▶ TASK STATEMENT
Pull every line holding the string "list" from the records below.

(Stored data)
(** ctp_wrap.cpp, lines 376459 to 379518. *)
Definition wrap_CThostFtdcReserveOpenAccountField : wrapper :=
  mk_wrapper 345
  [ ("TradeCode", TChars 7, GString);
    ("BankID", TChars 4, GString);
    ("BankBranchID", TChars 5, GString);
    ("BrokerID", TChars 11, GString);
    ("BrokerBranchID", TChars 31, GString);
    ("TradeDate", TChars 9, GString);
    ("TradeTime", TChars 9, GString);
    ("BankSerial", TChars 13, GString);
    ("TradingDay", TChars 9, GString);
    ("PlateSerial", TInt, GInt);
    ("LastFragment", TChar, GChar);
    ("SessionID", TInt, GInt);
    ("CustomerName", TChars 161, GString);
    ("IdCardType", TChar, GChar);
    ("IdentifiedCardNo", TChars 51, GString);
    ("Gender", TChar, GChar);
    ("CountryCode", TChars 21, GString);
    ("CustType", TChar, GChar);
    ("Address", TChars 101, GString);
    ("ZipCode", TChars 7, GString);
    ("Telephone", TChars 41, GString);
    ("MobilePhone", TChars 21, GString);
    ("Fax", TChars 41, GString);
    ("EMail", TChars 41, GString);
    ("MoneyAccountStatus", TChar, GChar);
    ("BankAccount", TChars 41, GString);
    ("BankPassWord", TChars 41, GString);
    ("InstallID", TInt, GInt);
    ("VerifyCertNoFlag", TChar, GChar);
    ("CurrencyID", TChars 4, GString);
    ("Digest", TChars 36, GString);
    ("BankAccType", TChar, GChar);
    ("BrokerIDByBank", TChars 33, GString);
    ("TID", TInt, GInt);
    ("ReserveOpenAccStas", TChar, GChar);
    ("ErrorID", TInt, GInt);
    ("ErrorMsg", TChars 81, GString) ].
(** A call of the method [name] of the Python object, between the temporaries
    for the name and for the result; [k] runs while both are held. *)
Definition named_call (this : Z) (name : string) (args : list Z) (k : Z -> M unit) : M unit :=
  swigvar (new_object (OStr (chars name))) (fun _ =>
    self <- swig_get_self this ;; swigvar (run (CallMethod self (chars name) args)) k).

(** [PyErr_NormalizeException]: an instance is made for a null value. *)
Definition PyErr_NormalizeException (value : Z) : M Z :=
  if value =? 0 then new_object OOther else ret value.

(** [PyErr_Print] reports the error and clears it; on SystemExit the process ends. *)
Definition PyErr_Print : M unit :=
  error <- PyErr_Occurred ;;
  match error with
  | Some e => if bool_decide (e_kind e = SystemExit) then stuck Exited else PyErr_Clear
  | None => ret tt
  end.

Definition is_system (k : ekind) : bool :=
  bool_decide (k = SystemExit) || bool_decide (k = SystemError) || bool_decide (k = KeyboardInterrupt).

(** The block [if (!result)]. *)
Definition handle_error (this : Z) : M unit :=
  error <- PyErr_Occurred ;;
  match error with
  | None => ret tt
  | Some e =>
      if is_system (e_kind e) then DirectorMethodException_raise []
      else
        f <- PyErr_Fetch ;;
        let '(etype, value, traceback) := f in
        value <- PyErr_NormalizeException value ;;
        let value := if value =? 0 then Py_None else value in
        let traceback := if traceback =? 0 then Py_None else traceback in
        named_call this "pyError" [etype; value; traceback] (fun _ => ret tt) ;;;
        Py_XDECREF etype ;;; Py_XDECREF value ;;; Py_XDECREF traceback ;;;
        error <- PyErr_Occurred ;;
        match error with
        | None => ret tt
        | Some _ => PyErr_Print ;;; DirectorMethodException_raise []
        end
  end.

Definition self_uninitialized (cls : string) : list Z :=
  str_cat ["'self' uninitialized, maybe you forgot to call "; cls; ".__init__."]%string.

(** The body of a callback, after its arguments are converted. *)
Definition callback_body (cls name : string) (this : Z) (objs : list Z) : M unit :=
  self <- swig_get_self this ;;
  (if self =? 0 then DirectorException_raise (self_uninitialized cls) else ret tt) ;;;
  named_call this name objs (fun result => if result =? 0 then handle_error this else ret tt).

(** The template of [SwigDirector_cls::name(args)]. *)
Definition director_method (cls name : string) (this : Z) (args : list darg) : M unit :=
  thread_block (with_args args [] (callback_body cls name this)).
End Callback.

(** ** Lemmas *)

Definition not_stuck {A} (r : res A) : Prop := match r with Stuck _ => False | _ => True end.
Lemma set_gil_id w g : w_gil w = g -> set_gil g w = w.
Proof. intros <-. by destruct w. Qed.

Lemma thread_block_held {A} (m : M A) w r w' : w_gil w = true -> m w = (r, w') -> not_stuck r ->
  w_gil w' = true -> thread_block m w = (r, w').
Proof.
  intros Hg E Hr Hg'. rewrite thread_block_eq, (set_gil_id w true Hg), E.
  destruct r; [| |done]; rewrite Hg', set_gil_id by congruence; done.
Qed.

Lemma released_fresh l w w' : released l w w' -> fresh_ok w -> fresh_ok w'.
Proof. intros Hr. unfold fresh_ok. by rewrite (rel_heap _ _ _ Hr), (rel_fresh _ _ _ Hr). Qed.

Lemma swigvar_run {A} (m : M Z) (k : Z -> M A) w o w1 r w2 :
  m w = (Ret o, w1) -> k o w1 = (r, w2) -> w_gil w2 = true -> not_stuck r ->
  exists w3, swigvar m k w = (r, w3) /\ released (one o) w2 w3.
Proof.
  intros Em Ek Hg Hr. unfold swigvar. rewrite (bind_eq _ _ _ _ _ Em). unfold finally. rewrite Ek.
  destruct (xdecref_released o w2 Hg) as (w3 & E & Hrel). exists w3.
  assert (Eb : thread_block (Py_XDECREF o) w2 = (Ret tt, w3)).
  { apply thread_block_held; try done. by rewrite (rel_gil _ _ _ Hrel). }
  destruct r; [| |done]; rewrite (bind_eq _ _ _ _ _ Eb); done.
Qed.

Section CallbackLemmas.
Context `{!TypeEnv, !PyEnv, !PyLaws _}.

Lemma run_eq c w r w' : w_gil w = true -> py_run c (log (EPy c) w) = (r, w') -> run c w = (Ret r, w').
Proof.
  intros Hg E. unfold run. rewrite (bind_eq _ _ _ _ _ (need_gil_eq w Hg)). unfold bind, modify. by rewrite E.
Qed.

▶ ANSWER
Definition named_call (this : Z) (name : string) (args : list Z) (k : Z -> M unit) : M unit :=
Definition self_uninitialized (cls : string) : list Z :=
Definition callback_body (cls name : string) (this : Z) (objs : list Z) : M unit :=
Definition director_method (cls name : string) (this : Z) (args : list darg) : M unit :=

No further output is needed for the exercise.